Intercourse District Justice Isaac Stoltzfus found Samuel Sauder of 466 Hammertown Road guilty of two counts of animal cruelty. Stoltzfus ordered Sauder to pay $371 in fines and court costs. The judge had the option to have Sauder pay up to $750 for each count and sentence him to prison for up to 90 days for each count.
Humane Society Police Officer Keith Mohler said when he arrived at Sauder's Narvon home in August he found Spotty, a 2-year-old Boston terrier, with inflamed, blood-red eyes bulging an inch out of their sockets.
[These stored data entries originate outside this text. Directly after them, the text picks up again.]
(* ===== verification/Base64.v ===== *)
(** * Base64 (what tool/secrets.go uses of encoding/base64)

    [StdEncoding.EncodeToString] and [StdEncoding.DecodeString] on byte strings:
    padding is required, newlines are skipped and the unused bits of the last
    group are ignored. *)

From stdpp Require Import strings list.
From Stdlib Require Import Ascii ZArith Lia.
From S2P Require Import Prelude Unicode.

Module Base64.
Definition byte (z : Z) : ascii := ascii_of_nat (Z.to_nat z).

Definition alphabet : string := "ABCDEFGHIJKLMNOPQRSTUVWXYZabcdefghijklmnopqrstuvwxyz0123456789+/".

(** The character of a 6-bit value and back. *)
Definition digit (z : Z) : ascii := default "A"%char (String.get (Z.to_nat z) alphabet).

Definition value (c : ascii) : option Z :=
  let v := byte_val c in
  if in_range 65 90 v then Some (v - 65)%Z
  else if in_range 97 122 v then Some (v - 71)%Z
  else if in_range 48 57 v then Some (v + 4)%Z
  else if (v =? 43)%Z then Some 62%Z
  else if (v =? 47)%Z then Some 63%Z
  else None.

(** The 6-bit values of three bytes. *)
Definition s0 (a : Z) : Z := a / 4.
Definition s1 (a b : Z) : Z := (a mod 4) * 16 + b / 16.
Definition s2 (b c : Z) : Z := (b mod 16) * 4 + c / 64.
Definition s3 (c : Z) : Z := c mod 64.

Fixpoint EncodeToString (s : string) : string :=
  match s with
  | EmptyString => EmptyString
  | String a EmptyString =>
      String (digit (s0 (byte_val a))) (String (digit (s1 (byte_val a) 0)) "==")
  | String a (String b EmptyString) =>
      String (digit (s0 (byte_val a)))
        (String (digit (s1 (byte_val a) (byte_val b))) (String (digit (s2 (byte_val b) 0)) "="))
  | String a (String b (String c r)) =>
      String (digit (s0 (byte_val a)))
        (String (digit (s1 (byte_val a) (byte_val b)))
           (String (digit (s2 (byte_val b) (byte_val c)))
              (String (digit (s3 (byte_val c))) (EncodeToString r))))
  end.

(** The bytes of four 6-bit values. *)
Definition b0 (x y : Z) : ascii := byte (x * 4 + y / 16).
Definition b1 (y z : Z) : ascii := byte ((y mod 16) * 16 + z / 4).
Definition b2 (z w : Z) : ascii := byte ((z mod 4) * 64 + w).

Definition is_pad (c : ascii) : bool := bool_decide (c = "="%char).

Fixpoint quanta (s : string) : option string :=
  match s with
  | EmptyString => Some EmptyString
  | String a (String b (String c (String d r))) =>
      match value a, value b with
      | Some x, Some y =>
          match value c with
          | Some z =>
              match value d with
              | Some w => (λ t, String (b0 x y) (String (b1 y z) (String (b2 z w) t))) <$> quanta r
              | None =>
                  if is_pad d && bool_decide (r = EmptyString)
                  then Some (String (b0 x y) (String (b1 y z) EmptyString)) else None
              end
          | None =>
              if is_pad c && is_pad d && bool_decide (r = EmptyString)
              then Some (String (b0 x y) EmptyString) else None
          end
      | _, _ => None
      end
  | _ => None
  end.

Fixpoint strip_newlines (s : string) : string :=
  match s with
  | EmptyString => EmptyString
  | String c t =>
      if (byte_val c =? 10)%Z || (byte_val c =? 13)%Z then strip_newlines t
      else String c (strip_newlines t)
  end.

Definition DecodeString (s : string) : option string := quanta (strip_newlines s).

Example samples :
  map EncodeToString ["petal"; "flow"; "x"; ""] = ["cGV0YWw="; "Zmxvdw=="; "eA=="; ""] ∧
  map DecodeString ["cGV0YWw="; "Zmxv
dw=="; "eA="; "e$=="] = [Some "petal"; Some "flow"; None; None].
Proof. vm_compute. by split. Qed.

(** ** The round trip *)

Lemma byte_byte_val c : byte (byte_val c) = c.
Proof. unfold byte, byte_val. by rewrite Nat2Z.id, ascii_nat_embedding. Qed.

(** The 64 characters, by enumeration. *)
Lemma digit_spec z : (0 ≤ z < 64)%Z →
  value (digit z) = Some z ∧ printable (digit z) = true ∧ digit z ≠ "="%char.
Proof.
  intros Hz. assert (z = Z.of_nat (Z.to_nat z)) as -> by lia.
  assert (Z.to_nat z < 64) as Hn by lia. revert Hn. generalize (Z.to_nat z) as n. clear.
  intros n Hn. do 64 (destruct n as [|n]; [vm_compute; by split_and!|]). lia.
Qed.

Lemma s0_range a : (0 ≤ a < 256 → 0 ≤ s0 a < 64)%Z.
Proof. unfold s0. intros. split; [apply Z.div_pos|apply Z.div_lt_upper_bound]; lia. Qed.
Lemma s1_range a b : (0 ≤ a < 256 → 0 ≤ b < 256 → 0 ≤ s1 a b < 64)%Z.
Proof. unfold s1. intros. pose proof (Z.mod_pos_bound a 4). assert (0 ≤ b / 16 < 16)%Z; [|lia].
  split; [apply Z.div_pos|apply Z.div_lt_upper_bound]; lia. Qed.
Lemma s2_range b c : (0 ≤ b < 256 → 0 ≤ c < 256 → 0 ≤ s2 b c < 64)%Z.
Proof. unfold s2. intros. pose proof (Z.mod_pos_bound b 16). assert (0 ≤ c / 64 < 4)%Z; [|lia].
  split; [apply Z.div_pos|apply Z.div_lt_upper_bound]; lia. Qed.
Lemma s3_range c : (0 ≤ s3 c < 64)%Z.
Proof. apply Z.mod_pos_bound. lia. Qed.

Lemma first_byte a b : (0 ≤ b < 256)%Z → b0 (s0 (byte_val a)) (s1 (byte_val a) b) = a.
Proof.
  intros Hb. pose proof (byte_val_range a). unfold b0, s0, s1. rewrite <- (byte_byte_val a) at 3. f_equal.
  rewrite Z.div_add_l, (Z.div_small (b / 16) 16) by (try split; try apply Z.div_pos; try apply Z.div_lt_upper_bound; lia).
  pose proof (Z.div_mod (byte_val a) 4). lia.
Qed.

Lemma low_part h l n : (0 ≤ l < n)%Z → ((h * n + l) mod n = l)%Z.
Proof. intros Hl. rewrite Z.add_comm, Z.mod_add by lia. by apply Z.mod_small. Qed.

Lemma second_byte a b c : (0 ≤ c < 256)%Z → b1 (s1 a (byte_val b)) (s2 (byte_val b) c) = b.
Proof.
  intros Hc. pose proof (byte_val_range b). unfold b1, s1, s2. rewrite <- (byte_byte_val b) at 3. f_equal.
  rewrite (low_part (a mod 4) (byte_val b / 16) 16)
    by (split; [apply Z.div_pos|apply Z.div_lt_upper_bound]; lia).
  rewrite Z.div_add_l, (Z.div_small (c / 64) 4)
    by (try split; try apply Z.div_pos; try apply Z.div_lt_upper_bound; lia).
  pose proof (Z.div_mod (byte_val b) 16). lia.
Qed.

Lemma third_byte b c : b2 (s2 b (byte_val c)) (s3 (byte_val c)) = c.
Proof.
  pose proof (byte_val_range c). unfold b2, s2, s3. rewrite <- (byte_byte_val c) at 3. f_equal.
  rewrite (low_part (b mod 16) (byte_val c / 64) 4)
    by (split; [apply Z.div_pos|apply Z.div_lt_upper_bound]; lia).
  pose proof (Z.div_mod (byte_val c) 64). lia.
Qed.

(** Induction by groups of three bytes. *)
Lemma string_ind3 (P : string → Prop) :
  P EmptyString → (∀ a, P (String a EmptyString)) → (∀ a b, P (String a (String b EmptyString))) →
  (∀ a b c r, P r → P (String a (String b (String c r)))) → ∀ s, P s.
Proof.
  intros H0 H1 H2 H3. fix IH 1. intros [|a [|b [|c r]]]; [apply H0|apply H1|apply H2|apply H3, IH].
Qed.

Lemma quanta_Encode s : quanta (EncodeToString s) = Some s.
Proof.
  induction s as [|a|a b|a b c r IH] using string_ind3; [done| | |].
  - cbn [EncodeToString quanta].
    destruct (digit_spec (s0 (byte_val a))) as (-> & _); [apply s0_range, byte_val_range|].
    destruct (digit_spec (s1 (byte_val a) 0)) as (-> & _); [apply s1_range; [apply byte_val_range|lia]|].
    change (value "="%char) with (@None Z). cbn [is_pad bool_decide andb].
    by rewrite first_byte by lia.
  - cbn [EncodeToString quanta].
    destruct (digit_spec (s0 (byte_val a))) as (-> & _); [apply s0_range, byte_val_range|].
    destruct (digit_spec (s1 (byte_val a) (byte_val b))) as (-> & _); [apply s1_range; apply byte_val_range|].
    destruct (digit_spec (s2 (byte_val b) 0)) as (-> & _); [apply s2_range; [apply byte_val_range|lia]|].
    change (value "="%char) with (@None Z).
    by rewrite first_byte, second_byte by (try apply byte_val_range; lia).
  - cbn [EncodeToString quanta].
    destruct (digit_spec (s0 (byte_val a))) as (-> & _); [apply s0_range, byte_val_range|].
    destruct (digit_spec (s1 (byte_val a) (byte_val b))) as (-> & _); [apply s1_range; apply byte_val_range|].
    destruct (digit_spec (s2 (byte_val b) (byte_val c))) as (-> & _); [apply s2_range; apply byte_val_range|].
    destruct (digit_spec (s3 (byte_val c))) as (-> & _); [apply s3_range|].
    rewrite IH. simpl. by rewrite first_byte, second_byte, third_byte by (apply byte_val_range).
Qed.

(** Encoded text is printable ASCII. *)
Lemma Encode_printable s :
  all_bytes printable (EncodeToString s) = true.
Proof.
  pose proof byte_val_range as Hr.
  assert (∀ z, (0 ≤ z < 64)%Z → printable (digit z) = true) as Hd
    by (intros z Hz; apply digit_spec, Hz).
  unfold all_bytes. induction s as [|a|a b|a b c r IH] using string_ind3; [done|..];
    cbn [EncodeToString String.list_ascii_of_string forallb];
    rewrite ?IH, ?Hd; try done; auto using s0_range, s3_range; (apply s1_range || apply s2_range); auto; lia.
Qed.

Lemma strip_newlines_printable s :
  all_bytes printable s = true → strip_newlines s = s.
Proof.
  unfold all_bytes. induction s as [|c s IH]; simpl; [done|]. intros [Hc Hs]%andb_prop.
  unfold printable, in_range in Hc. bool_simp.
  destruct (Z.eqb_spec (byte_val c) 10), (Z.eqb_spec (byte_val c) 13); try lia. simpl. by rewrite IH.
Qed.

Lemma DecodeString_EncodeToString s : DecodeString (EncodeToString s) = Some s.
Proof.
  unfold DecodeString. rewrite strip_newlines_printable by apply Encode_printable. apply quanta_Encode.
Qed.
End Base64.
Sauder, who represented himself at Tuesday's hearing, said Spotty was blind in one eye when he acquired him and he was treating the condition with salve recommended by a friend who owns a kennel.
"(Spotty) was in good spirits and very lively during the day," Sauder testified. " … If I mistreated these dogs at all, it was not intentional."
But veterinarian Heather Lineweaver of Smoketown Veterinary Hospital, where Mohler brought Spotty for treatment, testified that Spotty's eyes were so infected his corneas had eroded and ruptured. The condition would have taken a long time to get to that advanced stage, she said, and Spotty would have suffered pain throughout that time.
Spotty's eyes eventually were removed and his eyelids sutured together. Lineweaver testified Spotty's eyes and eyesight could have been saved had he received timely veterinary care.
Mohler learned about conditions at Sauder's farm from Laurie Yeich and her friend, Nancy Astheimer, who had responded to a newspaper item Sauder placed advertising Boston terrier puppies for sale.
Astheimer bought two of Sauder's Boston terriers for $350. She and Yeich returned on Aug. 15 so Yeich could get a puppy from the same litter. Yeich said one puppy was considerably smaller than the rest, emaciated and barely moving.
"I was only going to buy one puppy, but I felt so bad for the other one that wasn't moving because (the Sauders) weren't going to take it to the vet," Yeich said. "We scraped up another $75, and (Mrs. Sauder) threw in the other puppy."
Yeich named the sickly puppy Sherman and took it to Dr. Corinne Thomas of Atglen Veterinary Hospital for an examination.
Thomas testified that Sherman, at under 2 pounds, was less than half the weight of his brother.
"(Sherman) was so dehydrated when she brought him in we couldn't draw blood at that point," Thomas testified. "If the dog hadn't gotten care at that moment, he probably wouldn't have survived."
Within two days, Sherman had gained half a pound and was able to produce a blood sample. A stool sample showed he was infected with parvo, a highly contagious and often fatal virus. Three of the four dogs purchased by Yeich and Astheimer ended up testing positive for parvo, Yeich said after the hearing.
Sauder testified that his vet said the puppies couldn't have contracted parvo at his farm because the incubation period didn't jibe with the date of diagnosis.
"He said the time was way too far out for (Sherman) to get parvo at my place," Sauder said.
Assistant District Attorney Christine L. Wilson said Spotty has been adopted by a family and is doing well, although she regrets he can no longer see.
"The defendant's actions were egregious in that Spotty's eyesight could have been saved if he had been taken to a veterinarian for treatment instead of (Sauder) smearing salve on the dog's eyes," Wilson said.
Sauder's legal woes multiplied Tuesday. While at Stoltzfus' office, Yeich and Astheimer filed small-claim suits against Sauder to receive restitution under the state's "puppy lemon law" for their veterinary expenses, which have topped $1,700 to date for Astheimer and $441 for Yeich.